* **YOUR ASSIGNMENT**
What is the number of lines in the entries below that include the word "putpixel"? Provide the number only.

--- START ---

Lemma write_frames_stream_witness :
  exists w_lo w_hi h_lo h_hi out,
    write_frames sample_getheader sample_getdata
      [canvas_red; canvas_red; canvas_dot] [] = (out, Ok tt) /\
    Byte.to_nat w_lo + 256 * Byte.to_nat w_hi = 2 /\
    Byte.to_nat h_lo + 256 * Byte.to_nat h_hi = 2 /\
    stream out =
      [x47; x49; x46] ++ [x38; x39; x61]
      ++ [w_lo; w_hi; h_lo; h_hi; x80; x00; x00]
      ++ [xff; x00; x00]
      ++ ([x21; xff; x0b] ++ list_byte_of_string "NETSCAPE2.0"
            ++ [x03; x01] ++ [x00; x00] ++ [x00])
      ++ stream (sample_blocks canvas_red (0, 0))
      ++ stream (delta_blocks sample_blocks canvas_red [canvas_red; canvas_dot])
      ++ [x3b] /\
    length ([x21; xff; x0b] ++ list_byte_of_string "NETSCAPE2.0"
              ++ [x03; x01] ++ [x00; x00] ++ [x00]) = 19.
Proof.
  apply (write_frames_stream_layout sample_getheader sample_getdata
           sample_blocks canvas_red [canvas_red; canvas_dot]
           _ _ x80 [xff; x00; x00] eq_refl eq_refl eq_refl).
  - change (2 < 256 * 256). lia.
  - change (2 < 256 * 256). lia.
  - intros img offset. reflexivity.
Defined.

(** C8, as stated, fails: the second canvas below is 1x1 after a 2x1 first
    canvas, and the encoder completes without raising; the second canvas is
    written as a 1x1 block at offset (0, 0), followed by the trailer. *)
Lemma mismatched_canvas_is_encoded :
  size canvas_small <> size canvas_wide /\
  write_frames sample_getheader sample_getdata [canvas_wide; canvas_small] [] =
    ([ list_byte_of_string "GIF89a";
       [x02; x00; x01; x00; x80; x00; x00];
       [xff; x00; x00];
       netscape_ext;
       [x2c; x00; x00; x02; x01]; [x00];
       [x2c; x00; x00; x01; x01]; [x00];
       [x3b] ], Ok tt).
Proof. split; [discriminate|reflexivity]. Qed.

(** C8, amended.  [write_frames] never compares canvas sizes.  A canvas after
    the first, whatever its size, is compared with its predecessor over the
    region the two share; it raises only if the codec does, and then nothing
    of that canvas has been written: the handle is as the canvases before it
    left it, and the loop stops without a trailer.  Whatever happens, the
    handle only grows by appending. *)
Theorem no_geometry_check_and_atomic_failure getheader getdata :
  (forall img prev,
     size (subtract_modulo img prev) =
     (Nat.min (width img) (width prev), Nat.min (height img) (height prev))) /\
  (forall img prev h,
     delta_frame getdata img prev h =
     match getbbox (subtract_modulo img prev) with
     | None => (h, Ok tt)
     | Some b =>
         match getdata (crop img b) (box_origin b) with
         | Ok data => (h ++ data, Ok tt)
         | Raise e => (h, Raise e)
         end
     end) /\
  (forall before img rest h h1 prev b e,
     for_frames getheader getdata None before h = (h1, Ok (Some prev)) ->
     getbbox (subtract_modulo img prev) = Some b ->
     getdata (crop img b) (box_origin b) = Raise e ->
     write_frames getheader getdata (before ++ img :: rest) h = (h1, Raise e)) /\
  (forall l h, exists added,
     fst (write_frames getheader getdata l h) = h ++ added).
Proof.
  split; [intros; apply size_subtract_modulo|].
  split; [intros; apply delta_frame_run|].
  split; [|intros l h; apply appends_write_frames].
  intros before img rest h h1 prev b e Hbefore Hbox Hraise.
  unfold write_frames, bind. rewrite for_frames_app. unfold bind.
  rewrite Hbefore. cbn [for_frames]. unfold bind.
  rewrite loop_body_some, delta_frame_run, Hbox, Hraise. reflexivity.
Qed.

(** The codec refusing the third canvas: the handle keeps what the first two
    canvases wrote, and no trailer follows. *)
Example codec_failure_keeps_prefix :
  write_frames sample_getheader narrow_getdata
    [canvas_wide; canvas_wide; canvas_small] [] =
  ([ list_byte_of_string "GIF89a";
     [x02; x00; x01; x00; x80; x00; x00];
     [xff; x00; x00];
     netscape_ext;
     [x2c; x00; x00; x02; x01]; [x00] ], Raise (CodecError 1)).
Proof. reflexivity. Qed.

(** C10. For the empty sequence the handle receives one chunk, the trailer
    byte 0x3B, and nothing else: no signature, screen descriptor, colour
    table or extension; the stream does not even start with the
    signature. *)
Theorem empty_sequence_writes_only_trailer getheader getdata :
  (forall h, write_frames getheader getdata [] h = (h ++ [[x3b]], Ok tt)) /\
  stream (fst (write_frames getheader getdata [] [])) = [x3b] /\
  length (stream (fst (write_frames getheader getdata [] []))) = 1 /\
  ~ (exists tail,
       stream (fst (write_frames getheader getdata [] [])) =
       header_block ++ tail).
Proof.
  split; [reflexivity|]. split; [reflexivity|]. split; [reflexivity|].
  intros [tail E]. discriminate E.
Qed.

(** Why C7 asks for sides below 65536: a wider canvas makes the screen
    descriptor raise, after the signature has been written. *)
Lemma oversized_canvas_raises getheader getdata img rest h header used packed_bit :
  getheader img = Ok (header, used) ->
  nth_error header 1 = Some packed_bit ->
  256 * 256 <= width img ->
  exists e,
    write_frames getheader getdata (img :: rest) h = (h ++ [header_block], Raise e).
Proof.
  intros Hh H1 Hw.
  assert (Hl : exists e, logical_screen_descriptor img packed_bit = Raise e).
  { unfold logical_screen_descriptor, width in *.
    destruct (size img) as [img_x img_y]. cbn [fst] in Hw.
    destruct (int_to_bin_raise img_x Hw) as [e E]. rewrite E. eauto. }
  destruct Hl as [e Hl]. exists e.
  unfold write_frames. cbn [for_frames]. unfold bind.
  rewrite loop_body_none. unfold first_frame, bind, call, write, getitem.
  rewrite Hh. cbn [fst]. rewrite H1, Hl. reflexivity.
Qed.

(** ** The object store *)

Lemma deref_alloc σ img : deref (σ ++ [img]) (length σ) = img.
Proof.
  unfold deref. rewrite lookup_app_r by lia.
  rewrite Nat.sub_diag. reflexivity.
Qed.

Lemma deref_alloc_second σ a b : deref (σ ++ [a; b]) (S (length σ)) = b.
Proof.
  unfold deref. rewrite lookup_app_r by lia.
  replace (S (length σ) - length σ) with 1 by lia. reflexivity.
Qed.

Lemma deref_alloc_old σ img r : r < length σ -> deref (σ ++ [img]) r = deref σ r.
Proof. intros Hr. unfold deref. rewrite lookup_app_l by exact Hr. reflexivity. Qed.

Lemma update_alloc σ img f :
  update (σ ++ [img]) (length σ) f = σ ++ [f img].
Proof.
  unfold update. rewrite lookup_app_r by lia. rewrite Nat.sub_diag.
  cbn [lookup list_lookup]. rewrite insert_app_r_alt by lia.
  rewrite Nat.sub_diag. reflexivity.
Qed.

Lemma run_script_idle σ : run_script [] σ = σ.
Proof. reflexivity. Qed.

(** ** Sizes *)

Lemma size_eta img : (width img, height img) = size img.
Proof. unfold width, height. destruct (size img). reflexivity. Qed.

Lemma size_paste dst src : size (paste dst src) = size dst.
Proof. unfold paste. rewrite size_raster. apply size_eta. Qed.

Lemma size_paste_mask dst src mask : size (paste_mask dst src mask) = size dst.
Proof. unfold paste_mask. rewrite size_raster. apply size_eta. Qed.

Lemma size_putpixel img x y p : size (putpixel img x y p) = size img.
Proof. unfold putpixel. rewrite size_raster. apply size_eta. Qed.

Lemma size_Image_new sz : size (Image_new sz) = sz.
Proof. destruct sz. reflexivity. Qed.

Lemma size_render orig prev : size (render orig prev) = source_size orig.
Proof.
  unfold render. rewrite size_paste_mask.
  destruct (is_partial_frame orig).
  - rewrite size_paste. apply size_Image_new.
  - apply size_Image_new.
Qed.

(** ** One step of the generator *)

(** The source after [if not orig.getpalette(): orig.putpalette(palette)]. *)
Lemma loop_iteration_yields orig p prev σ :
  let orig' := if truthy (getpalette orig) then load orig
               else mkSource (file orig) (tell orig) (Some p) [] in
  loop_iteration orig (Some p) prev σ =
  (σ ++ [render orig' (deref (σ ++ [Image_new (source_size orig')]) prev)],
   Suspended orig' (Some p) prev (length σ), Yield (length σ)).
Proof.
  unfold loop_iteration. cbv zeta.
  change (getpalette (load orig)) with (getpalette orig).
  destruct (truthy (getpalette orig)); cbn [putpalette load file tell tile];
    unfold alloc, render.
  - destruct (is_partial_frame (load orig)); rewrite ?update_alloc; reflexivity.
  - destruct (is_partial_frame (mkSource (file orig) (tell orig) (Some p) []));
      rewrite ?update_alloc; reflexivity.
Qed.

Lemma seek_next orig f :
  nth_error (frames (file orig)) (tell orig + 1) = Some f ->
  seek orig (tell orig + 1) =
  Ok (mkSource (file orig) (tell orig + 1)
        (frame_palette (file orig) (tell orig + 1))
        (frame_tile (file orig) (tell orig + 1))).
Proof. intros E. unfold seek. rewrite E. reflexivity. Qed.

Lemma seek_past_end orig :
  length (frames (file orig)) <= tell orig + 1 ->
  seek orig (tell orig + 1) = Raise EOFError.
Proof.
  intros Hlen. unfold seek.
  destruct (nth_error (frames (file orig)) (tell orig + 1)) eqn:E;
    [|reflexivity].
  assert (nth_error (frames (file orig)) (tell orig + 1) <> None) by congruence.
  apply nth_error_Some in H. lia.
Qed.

--- END ---

* **YOUR SOLUTION**
2